— Exercise requirements —
Every record below must be set down again exactly as given.

(Data to use begins)

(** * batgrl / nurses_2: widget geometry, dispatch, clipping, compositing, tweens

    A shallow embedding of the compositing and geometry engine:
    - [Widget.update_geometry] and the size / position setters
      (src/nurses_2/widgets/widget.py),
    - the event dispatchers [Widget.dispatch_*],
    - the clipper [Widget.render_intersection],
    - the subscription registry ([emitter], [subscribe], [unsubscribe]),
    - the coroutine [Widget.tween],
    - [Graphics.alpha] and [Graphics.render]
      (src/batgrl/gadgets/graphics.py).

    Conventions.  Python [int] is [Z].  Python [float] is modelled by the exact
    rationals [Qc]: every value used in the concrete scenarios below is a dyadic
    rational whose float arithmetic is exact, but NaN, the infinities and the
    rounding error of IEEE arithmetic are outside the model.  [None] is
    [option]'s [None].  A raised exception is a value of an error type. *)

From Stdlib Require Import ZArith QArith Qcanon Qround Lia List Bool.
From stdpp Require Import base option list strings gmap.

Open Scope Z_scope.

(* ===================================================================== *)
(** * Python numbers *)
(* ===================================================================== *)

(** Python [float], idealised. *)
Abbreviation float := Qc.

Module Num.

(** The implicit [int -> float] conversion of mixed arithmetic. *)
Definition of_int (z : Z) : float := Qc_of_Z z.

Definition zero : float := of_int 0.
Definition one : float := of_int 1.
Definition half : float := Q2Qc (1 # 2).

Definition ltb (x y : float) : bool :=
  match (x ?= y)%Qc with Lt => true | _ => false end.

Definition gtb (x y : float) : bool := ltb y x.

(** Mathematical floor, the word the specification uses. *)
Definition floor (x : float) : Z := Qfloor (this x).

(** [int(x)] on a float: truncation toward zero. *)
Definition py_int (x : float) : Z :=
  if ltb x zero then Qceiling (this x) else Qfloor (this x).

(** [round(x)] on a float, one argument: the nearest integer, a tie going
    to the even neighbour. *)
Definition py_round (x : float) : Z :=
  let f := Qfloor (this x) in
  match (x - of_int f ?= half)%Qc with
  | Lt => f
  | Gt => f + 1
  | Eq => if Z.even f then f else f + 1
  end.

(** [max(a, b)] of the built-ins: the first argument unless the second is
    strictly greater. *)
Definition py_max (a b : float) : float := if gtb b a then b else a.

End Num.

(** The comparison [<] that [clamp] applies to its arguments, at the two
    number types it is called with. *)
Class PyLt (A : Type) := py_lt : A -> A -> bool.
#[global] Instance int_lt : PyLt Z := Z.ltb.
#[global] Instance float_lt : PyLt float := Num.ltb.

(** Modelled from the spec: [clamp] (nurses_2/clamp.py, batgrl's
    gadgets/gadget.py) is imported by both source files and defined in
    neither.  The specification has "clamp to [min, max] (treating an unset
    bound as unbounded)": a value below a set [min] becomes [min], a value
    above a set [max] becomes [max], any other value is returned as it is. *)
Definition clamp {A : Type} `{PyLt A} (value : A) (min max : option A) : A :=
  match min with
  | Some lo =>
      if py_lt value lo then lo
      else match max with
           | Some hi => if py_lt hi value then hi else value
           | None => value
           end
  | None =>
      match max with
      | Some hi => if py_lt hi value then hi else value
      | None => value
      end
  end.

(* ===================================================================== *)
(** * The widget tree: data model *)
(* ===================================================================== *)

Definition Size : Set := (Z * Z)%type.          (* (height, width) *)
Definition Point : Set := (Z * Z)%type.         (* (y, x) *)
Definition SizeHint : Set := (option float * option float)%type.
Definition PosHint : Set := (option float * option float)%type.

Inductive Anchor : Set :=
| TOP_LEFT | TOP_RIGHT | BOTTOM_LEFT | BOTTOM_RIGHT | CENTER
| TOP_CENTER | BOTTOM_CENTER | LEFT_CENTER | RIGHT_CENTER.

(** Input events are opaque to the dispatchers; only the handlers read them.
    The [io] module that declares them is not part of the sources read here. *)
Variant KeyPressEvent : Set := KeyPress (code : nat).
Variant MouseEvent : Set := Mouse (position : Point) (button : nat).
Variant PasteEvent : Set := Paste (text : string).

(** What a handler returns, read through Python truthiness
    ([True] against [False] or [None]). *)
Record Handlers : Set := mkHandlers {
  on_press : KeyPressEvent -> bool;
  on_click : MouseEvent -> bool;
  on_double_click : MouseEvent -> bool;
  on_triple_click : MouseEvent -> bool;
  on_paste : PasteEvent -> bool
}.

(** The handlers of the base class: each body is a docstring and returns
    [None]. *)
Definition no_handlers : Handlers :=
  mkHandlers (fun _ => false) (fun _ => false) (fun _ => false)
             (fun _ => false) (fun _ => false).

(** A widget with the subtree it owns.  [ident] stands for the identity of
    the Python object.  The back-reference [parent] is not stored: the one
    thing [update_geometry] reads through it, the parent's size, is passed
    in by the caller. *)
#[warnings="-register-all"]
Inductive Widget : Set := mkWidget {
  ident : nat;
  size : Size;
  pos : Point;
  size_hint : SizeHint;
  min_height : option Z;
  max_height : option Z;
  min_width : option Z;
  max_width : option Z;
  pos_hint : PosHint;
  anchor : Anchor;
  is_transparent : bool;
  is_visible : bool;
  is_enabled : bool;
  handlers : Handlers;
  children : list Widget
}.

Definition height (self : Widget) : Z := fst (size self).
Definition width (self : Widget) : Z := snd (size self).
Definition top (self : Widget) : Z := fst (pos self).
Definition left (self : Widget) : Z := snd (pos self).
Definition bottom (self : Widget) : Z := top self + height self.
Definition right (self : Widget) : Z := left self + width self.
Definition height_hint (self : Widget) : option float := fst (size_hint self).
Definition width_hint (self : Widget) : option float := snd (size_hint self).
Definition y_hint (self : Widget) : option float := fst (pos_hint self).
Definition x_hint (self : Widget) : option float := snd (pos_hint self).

(Data to use ends)

— Exercise answer —
(** * batgrl / nurses_2: widget geometry, dispatch, clipping, compositing, tweens

    A shallow embedding of the compositing and geometry engine:
    - [Widget.update_geometry] and the size / position setters
      (src/nurses_2/widgets/widget.py),
    - the event dispatchers [Widget.dispatch_*],
    - the clipper [Widget.render_intersection],
    - the subscription registry ([emitter], [subscribe], [unsubscribe]),
    - the coroutine [Widget.tween],
    - [Graphics.alpha] and [Graphics.render]
      (src/batgrl/gadgets/graphics.py).

    Conventions.  Python [int] is [Z].  Python [float] is modelled by the exact
    rationals [Qc]: every value used in the concrete scenarios below is a dyadic
    rational whose float arithmetic is exact, but NaN, the infinities and the
    rounding error of IEEE arithmetic are outside the model.  [None] is
    [option]'s [None].  A raised exception is a value of an error type. *)

From Stdlib Require Import ZArith QArith Qcanon Qround Lia List Bool.
From stdpp Require Import base option list strings gmap.

Open Scope Z_scope.

(* ===================================================================== *)
(** * Python numbers *)
(* ===================================================================== *)

(** Python [float], idealised. *)
Abbreviation float := Qc.

Module Num.

(** The implicit [int -> float] conversion of mixed arithmetic. *)
Definition of_int (z : Z) : float := Qc_of_Z z.

Definition zero : float := of_int 0.
Definition one : float := of_int 1.
Definition half : float := Q2Qc (1 # 2).

Definition ltb (x y : float) : bool :=
  match (x ?= y)%Qc with Lt => true | _ => false end.

Definition gtb (x y : float) : bool := ltb y x.

(** Mathematical floor, the word the specification uses. *)
Definition floor (x : float) : Z := Qfloor (this x).

(** [int(x)] on a float: truncation toward zero. *)
Definition py_int (x : float) : Z :=
  if ltb x zero then Qceiling (this x) else Qfloor (this x).

(** [round(x)] on a float, one argument: the nearest integer, a tie going
    to the even neighbour. *)
Definition py_round (x : float) : Z :=
  let f := Qfloor (this x) in
  match (x - of_int f ?= half)%Qc with
  | Lt => f
  | Gt => f + 1
  | Eq => if Z.even f then f else f + 1
  end.

(** [max(a, b)] of the built-ins: the first argument unless the second is
    strictly greater. *)
Definition py_max (a b : float) : float := if gtb b a then b else a.

End Num.

(** The comparison [<] that [clamp] applies to its arguments, at the two
    number types it is called with. *)
Class PyLt (A : Type) := py_lt : A -> A -> bool.
#[global] Instance int_lt : PyLt Z := Z.ltb.
#[global] Instance float_lt : PyLt float := Num.ltb.

(** Modelled from the spec: [clamp] (nurses_2/clamp.py, batgrl's
    gadgets/gadget.py) is imported by both source files and defined in
    neither.  The specification has "clamp to [min, max] (treating an unset
    bound as unbounded)": a value below a set [min] becomes [min], a value
    above a set [max] becomes [max], any other value is returned as it is. *)
Definition clamp {A : Type} `{PyLt A} (value : A) (min max : option A) : A :=
  match min with
  | Some lo =>
      if py_lt value lo then lo
      else match max with
           | Some hi => if py_lt hi value then hi else value
           | None => value
           end
  | None =>
      match max with
      | Some hi => if py_lt hi value then hi else value
      | None => value
      end
  end.

(* ===================================================================== *)
(** * The widget tree: data model *)
(* ===================================================================== *)

Definition Size : Set := (Z * Z)%type.          (* (height, width) *)
Definition Point : Set := (Z * Z)%type.         (* (y, x) *)
Definition SizeHint : Set := (option float * option float)%type.
Definition PosHint : Set := (option float * option float)%type.

Inductive Anchor : Set :=
| TOP_LEFT | TOP_RIGHT | BOTTOM_LEFT | BOTTOM_RIGHT | CENTER
| TOP_CENTER | BOTTOM_CENTER | LEFT_CENTER | RIGHT_CENTER.

(** Input events are opaque to the dispatchers; only the handlers read them.
    The [io] module that declares them is not part of the sources read here. *)
Variant KeyPressEvent : Set := KeyPress (code : nat).
Variant MouseEvent : Set := Mouse (position : Point) (button : nat).
Variant PasteEvent : Set := Paste (text : string).

(** What a handler returns, read through Python truthiness
    ([True] against [False] or [None]). *)
Record Handlers : Set := mkHandlers {
  on_press : KeyPressEvent -> bool;
  on_click : MouseEvent -> bool;
  on_double_click : MouseEvent -> bool;
  on_triple_click : MouseEvent -> bool;
  on_paste : PasteEvent -> bool
}.

(** The handlers of the base class: each body is a docstring and returns
    [None]. *)
Definition no_handlers : Handlers :=
  mkHandlers (fun _ => false) (fun _ => false) (fun _ => false)
             (fun _ => false) (fun _ => false).

(** A widget with the subtree it owns.  [ident] stands for the identity of
    the Python object.  The back-reference [parent] is not stored: the one
    thing [update_geometry] reads through it, the parent's size, is passed
    in by the caller. *)
#[warnings="-register-all"]
Inductive Widget : Set := mkWidget {
  ident : nat;
  size : Size;
  pos : Point;
  size_hint : SizeHint;
  min_height : option Z;
  max_height : option Z;
  min_width : option Z;
  max_width : option Z;
  pos_hint : PosHint;
  anchor : Anchor;
  is_transparent : bool;
  is_visible : bool;
  is_enabled : bool;
  handlers : Handlers;
  children : list Widget
}.

Definition height (self : Widget) : Z := fst (size self).
Definition width (self : Widget) : Z := snd (size self).
Definition top (self : Widget) : Z := fst (pos self).
Definition left (self : Widget) : Z := snd (pos self).
Definition bottom (self : Widget) : Z := top self + height self.
Definition right (self : Widget) : Z := left self + width self.
Definition height_hint (self : Widget) : option float := fst (size_hint self).
Definition width_hint (self : Widget) : option float := snd (size_hint self).
Definition y_hint (self : Widget) : option float := fst (pos_hint self).
Definition x_hint (self : Widget) : option float := snd (pos_hint self).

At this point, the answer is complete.